Saturday, February 28, 2015

Moms complain, not dads

Samantha Rodman writes a Wash. Post op=ed:
One thing I have noticed as a clinical psychologist in private practice is that men are increasingly less able to voice negative feelings about parenting, even ones that are entirely understandable. Imagine being at a play date and hearing someone say, “God, I needed a drink all day today. The kids were behaving terribly, I couldn’t deal.” You’re picturing a mom, right?

However, what if the speaker is a dad? The question is moot because I have yet to hear a dad complain this openly and honestly about his kids, and this is not for lack of trying.

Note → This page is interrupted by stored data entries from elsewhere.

(** A scope is used by the task that entered it, while it is open. *)
Definition check_access (task : Z) (x : _ScopeState) : result rt_error unit :=
  match lease x with
  | None => Ok tt
  | Some l => _ ← check l false; raise_if (bool_decide (owner_task x ≠ Some task)) ScopeError
  end.

Definition resolve_ref (fuel : nat) (task : Z) (ref : ProviderRef) (scope : option Z) : R value :=
  x ← get_state scope;
  lift (check_access task x);;
  _resolve_ref fuel ref scope.

Definition resolve_token (fuel : nat) (task : Z) (module_id : ModuleId) (token : Token)
    (scope : option Z) : R value :=
  match visibility graph !! (module_id, token) with
  | None => raise ScopeError
  | Some ref => resolve_ref fuel task ref scope
  end.

(** [_Resolver.resolve_ref] of a resolver of [module_id]. *)
Definition resolver_resolve_ref (fuel : nat) (task : Z) (module_id : ModuleId) (ref : ProviderRef)
    (scope : option Z) : R value :=
  throw_if (bool_decide (visibility graph !! (module_id, ref_token ref) ≠ Some ref)) ScopeError;;
  resolve_ref fuel task ref scope.

Definition close (deadline : option Z) : R (option rt_error) :=
  closed ← gets container_closed;
  if closed : bool then mret None
  else
    modify (λ w, {| app_scope := app_scope w; scopes := scopes w; next_scope := next_scope w;
                    admission := admission w;
                    container_closed := true; trace := trace w; env := env w |});;
    errors ← close_resources None None deadline;
    mret (head errors).

(** ** Request scopes *)

Definition alter_scope (i : Z) (f : RequestScope → RequestScope) (w : world A) : world A :=
  {| app_scope := app_scope w; scopes := alter f i (scopes w); next_scope := next_scope w;
     admission := admission w;
     container_closed := container_closed w; trace := trace w; env := env w |}.

Definition get_scope (i : Z) : R RequestScope :=
  λ w, match scopes w !! i with Some r => (Ok r, w) | None => (Err KeyError, w) end.

Definition RequestScope_new (module_id : ModuleId) (kind : scope_kind) : R Z :=
  w ← get;
  modify (λ w, {| app_scope := app_scope w;
                  scopes := <[next_scope w := {| rs_module_id := module_id;
                      rs_state := new_request_scope kind; _entered := false; _closed := false;
                      _cleanup_task := None |}]> (scopes w);
                  next_scope := next_scope w + 1; admission := admission w;
                  container_closed := container_closed w;
                  trace := trace w; env := env w |});;
  mret (next_scope w).

(** [on_open] is what registering the scope with the application does. *)
Definition __aenter__ (task : Z) (on_open : R unit) (i : Z) : R unit :=
  r ← get_scope i;
  throw_if (_entered r) ScopeError;;
  modify (alter_scope i (λ r, {| rs_module_id := rs_module_id r;
    rs_state := with_owner task (rs_state r); _entered := true; _closed := _closed r;
    _cleanup_task := _cleanup_task r |}));;
  on_open.

Definition scope_resolve_ref (fuel : nat) (task : Z) (i : Z) (ref : ProviderRef) : R value :=
  r ← get_scope i;
  throw_if (negb (_entered r) || _closed r) ScopeError;;
  resolve_ref fuel task ref (Some i).

Definition _can_close_inline (x : _ScopeState) : bool :=
  match resources x with None => true | Some s => bool_decide (_records s = []) end.

Definition _finish_close (on_close : R unit) (i : Z) : R unit :=
  modify (alter_scope i (λ r, {| rs_module_id := rs_module_id r;
    rs_state := with_lease (λ _, CLOSED) (rs_state r); _entered := _entered r; _closed := true;
    _cleanup_task := _cleanup_task r |}));;
  on_close.

Definition with_cleanup (c : _ExceptionInfo * option (option rt_error)) (r : RequestScope) : RequestScope :=
  {| rs_module_id := rs_module_id r; rs_state := rs_state r; _entered := _entered r;
     _closed := _closed r; _cleanup_task := Some c |}.

(** The task that cleans up. *)
Definition _close (on_close : R unit) (i : Z) (exc_info : _ExceptionInfo) : R (option rt_error) :=
  r ← get_scope i;
  cleanup_errors ← match resources (rs_state r) with
                   | None => mret []
                   | Some _ => close_resources (Some i) exc_info None
                   end;
  _finish_close on_close i;;
  mret match cleanup_errors with
       | [] => None
       | _ => match exc_info with
              | Some e => if is_control e then None
                          else Some (_scope_cleanup_error exc_info cleanup_errors)
              | None => Some (_scope_cleanup_error exc_info cleanup_errors)
              end
       end.

(** [_finalize] up to the wait: whether there is a task to wait for. *)
Definition finalize_begin (on_close : R unit) (i : Z) (exc_info : _ExceptionInfo) : R bool :=
  r ← get_scope i;
  if _closed r then mret false
  else
    match _cleanup_task r with
    | Some _ => mret true
    | None =>
        modify (set_state (Some i) (with_lease begin_close));;
        if _can_close_inline (rs_state r) then _finish_close on_close i;; mret false
        else modify (alter_scope i (with_cleanup (exc_info, None)));; mret true
    end.

(** A step of the event loop: the cleanup task runs, if there is one to run. *)
Definition run_cleanup (on_close : R unit) (i : Z) : R unit :=
  r ← get_scope i;
  match _cleanup_task r with
  | Some (exc_info, None) =>
      error ← _close on_close i exc_info;
      modify (alter_scope i (with_cleanup (exc_info, Some error)))
  | _ => mret tt
  end.

(** [interrupted]: what the wait for the shielded task raised, if it did not
    last until the end of the task. The task goes on without it. *)
Definition finalize_end (i : Z) (interrupted : option rt_error) : R unit :=
  match interrupted with
  | Some e => raise e
  | None =>
      r ← get_scope i;
      match _cleanup_task r with
      | Some (_, Some (Some e)) => raise e
      | _ => mret tt
      end
  end.

Definition _finalize (on_close : R unit) (i : Z) (exc_info : _ExceptionInfo)
    (interrupted : option rt_error) : R unit :=
  waits ← finalize_begin on_close i exc_info;
  if waits : bool then run_cleanup on_close i;; finalize_end i interrupted else mret tt.

End container.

Dads don’t even take the conversational bait. If asked to commiserate about parenting, the average mom breathes a sigh of relief and sits forward in her seat, but the average dad looks around like he’s on Candid Camera and gives a vague answer about having lots of fun sitting around watching dance class through a two way mirror for the 15th week in a row.
Here are some comments:
But if a woman is looking for someone to listen to her endless string of petty complaints and histrionics, she should go find another woman (or a group of women), whereupon she can emote and complain at length. Don't bother me (or any other man) with your endless issues, complaints, emotional tantrums and angst.

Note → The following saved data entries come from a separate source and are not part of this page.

(* ===== verification/RtScopes.v ===== *)
(** * The container runtime: scopes over time

    How the application's kernel admits scopes, and the container with all its
    scopes as a transition system: every call that a task makes on it is one
    step, and a scope is left in two steps, its cleanup task running in
    between. *)

From Stdlib Require Import ZArith Lia.
From stdpp Require Import base tactics list gmap strings.
From S2P Require Import Prelude DiDeclarations DiCompiler RtContainer RtContainerFacts.
Local Open Scope Z_scope.

Section scopes.
Context {A : Type} `{Application A}.
Context (graph : CompiledGraph).
Context (_work_scope_factory : option (ModuleId → result rt_error value)).
Context (_intrinsic_provider : option (Token → result rt_error value)).
Implicit Types w : world A.

Abbreviation R := (M (world A) rt_error).

(** ** Admission *)

Definition set_admission (f : scope_admission → scope_admission) w : world A :=
  {| app_scope := app_scope w; scopes := scopes w; next_scope := next_scope w;
     admission := f (admission w); container_closed := container_closed w; trace := trace w;
     env := env w |}.

Definition with_active (f : gset Z → gset Z) (a : scope_admission) : scope_admission :=
  {| _request_admission_open := _request_admission_open a;
     _work_admission_open := _work_admission_open a; _active_scopes := f (_active_scopes a) |}.

Definition _track_scope (i : Z) : R unit := modify (set_admission (with_active ({[ i ]} ∪.))).

Definition _unregister_scope (i : Z) : R unit :=
  modify (set_admission (with_active (λ s, s ∖ {[ i ]}))).

Definition _register_request_scope (i : Z) : R unit :=
  w ← get;
  throw_if (negb (_request_admission_open (admission w))) ApplicationStateError;;
  _track_scope i.

Definition _register_work_scope (i : Z) : R unit :=
  w ← get;
  throw_if (negb (_work_admission_open (admission w))) ApplicationStateError;;
  _track_scope i.

(** [ApplicationKernel.request_scope] and [_work_scope] give a new scope the
    callbacks of its kind. *)
Definition on_open_of (i : Z) : R unit :=
  r ← get_scope i;
  match scope_kind_of (rs_state r) with
  | KWork => _register_work_scope i
  | _ => _register_request_scope i
  end.

Definition _work_scope (module_id : ModuleId) : R Z :=
  throw_if (negb (bool_decide (module_id ∈ mp_module_id <$> shape_modules (shape graph)))) ScopeError;;
  RequestScope_new module_id KWork.

(** ** Steps

    [OpLeave] is [async with] leaving a scope that it entered; [OpDrain] is the
    kernel giving up on a scope when it shuts down. *)

Inductive rt_op :=
| OpResolve (fuel : nat) (task : Z) (ref : ProviderRef)
| OpResolveIn (fuel : nat) (task : Z) (ref : ProviderRef) (i : Z)
| OpRequestScope (module_id : ModuleId)
| OpWorkScope (module_id : ModuleId)
| OpEnter (task : Z) (i : Z)
| OpLeave (i : Z) (exc_info : _ExceptionInfo)
| OpCleanup (i : Z)
| OpDrain (i : Z)
| OpAdmit (request work : bool)
| OpClose (deadline : option Z).

Definition forget {B} (m : R B) : R unit := m;; mret tt.

Definition rt_step (op : rt_op) : R unit :=
  match op with
  | OpResolve fuel task ref =>
      forget (resolve_ref graph _work_scope_factory _intrinsic_provider fuel task ref None)
  | OpResolveIn fuel task ref i =>
      forget (scope_resolve_ref graph _work_scope_factory _intrinsic_provider fuel task i ref)
  | OpRequestScope m => forget (RequestScope_new m KRequest)
  | OpWorkScope m => forget (_work_scope m)
  | OpEnter task i => __aenter__ task (on_open_of i) i
  | OpLeave i exc =>
      r ← get_scope i;
      if _entered r then forget (finalize_begin (_unregister_scope i) i exc) else mret tt
  | OpCleanup i => run_cleanup (_unregister_scope i) i
  | OpDrain i => modify (set_state (Some i) (with_lease begin_close))
  | OpAdmit request work =>
      modify (set_admission (λ a, {| _request_admission_open := request; _work_admission_open := work;
                                     _active_scopes := _active_scopes a |}))
  | OpClose deadline => forget (close deadline)
  end.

I'm a man. Men solve problems. Problems aren't solved by whining about them.

Men do a lot of things without whining. Most things actually. A lot of the jobs men have traditionally taken in order to support their families are really not a lot of fun, and they're tiring, and stressing, and sometimes dirty and/or dangerous. Yet men don't walk in the door after a full day of not-especially-pleasant work and commence to whining for the next hour and a half.

Men created civilization and all our modern conveniences. They did it to get the women to stop complaining. If they only knew.....
Yes, this is a difference between moms and dads. The moms are forever complaining about stupid stuff.

Speaking of parental complaints, here an Amazon official in an interview trying to give an example of why you will want drones delivering your packages:
GK: I have three kids, and once when my wife was on a business trip one of the little ones woke up in the middle of the night screaming for a pacifier, which I couldn’t find. I had a moment of panic. Do I wake up the other kids, load everyone into the car, and drive to a 24-hour pharmacy — if I can even find one? I got lucky and found the pacifier. But the better solution was for the pacifier to come to me. I imagine myself pulling out my phone, pushing a button, and 30 minutes later the pacifier shows up.
I do not think he is joking. His name is Gur Kimchi, and I have no idea what ethnicity that is, so maybe there is some weird cultural issue. Surely there is some better example for the utility of drones.

No one is going to order a drone delivery of a pacifier in the middle of the night. The kid will have screamed himself to sleep by the time the drone arrives. No one is going to wake up the kids to drive to a 24-hour pharmacy for a pacifier. Was this the first time his wife left him with the kids? Is this some kind of Uzbekistan humor?

Sometimes I hear stories like this, and I wonder how parents manage. Pacifiers are useful sometimes, but they are never necessary and are not even worth looking for in the middle of the night. Just go back to sleep and forget it. If that is a crisis, then he must have 20 crises a day.

It sounds like a comical plot line about some stupid Hollywood movie about incompetent dads, such as Moms' Night Out: Official Trailer. Or maybe Amazon is signaling
that is just some silly keep-up-with-Google research project that is never intended for commercial reality.

Here is a mom complaining about sleep, in an NPR interview:
GROSS: When somebody has a baby, they're always told you're not going to get any sleep for a long time. But you point out that some people truly can't deal with sleep deprivation, and that it is sleep deprivation. I mean, there's going to be a period of time when you're just getting a few hours of sleep a night, if you're lucky, and that for some people, that's fine. For some people, that's - you know, it's difficult, but for some people, it's just kind of impossible to handle.

SENIOR: ... I was like a banana boat. I mean, I was just terrible on no sleep. And I thought I wasn't going to be because I was a veteran insomniac. I mean, I was a very practiced insomniac. I prided myself on knowing how to conduct my affairs on two to three hours of sleep. But it turns out to be different because it's very stressful, interrupted sleep.
So she could conduct her affairs on 2-3 hours of sleep a night, but was a basket case with a kid because that was being interrupted.

Newborn babies typically sleep 15-18 hours a day. How could a new mom possibly be short on sleep? Again, I don't think that she is joking. Is she spending a lot of time looking for lost pacifiers? I don't get it.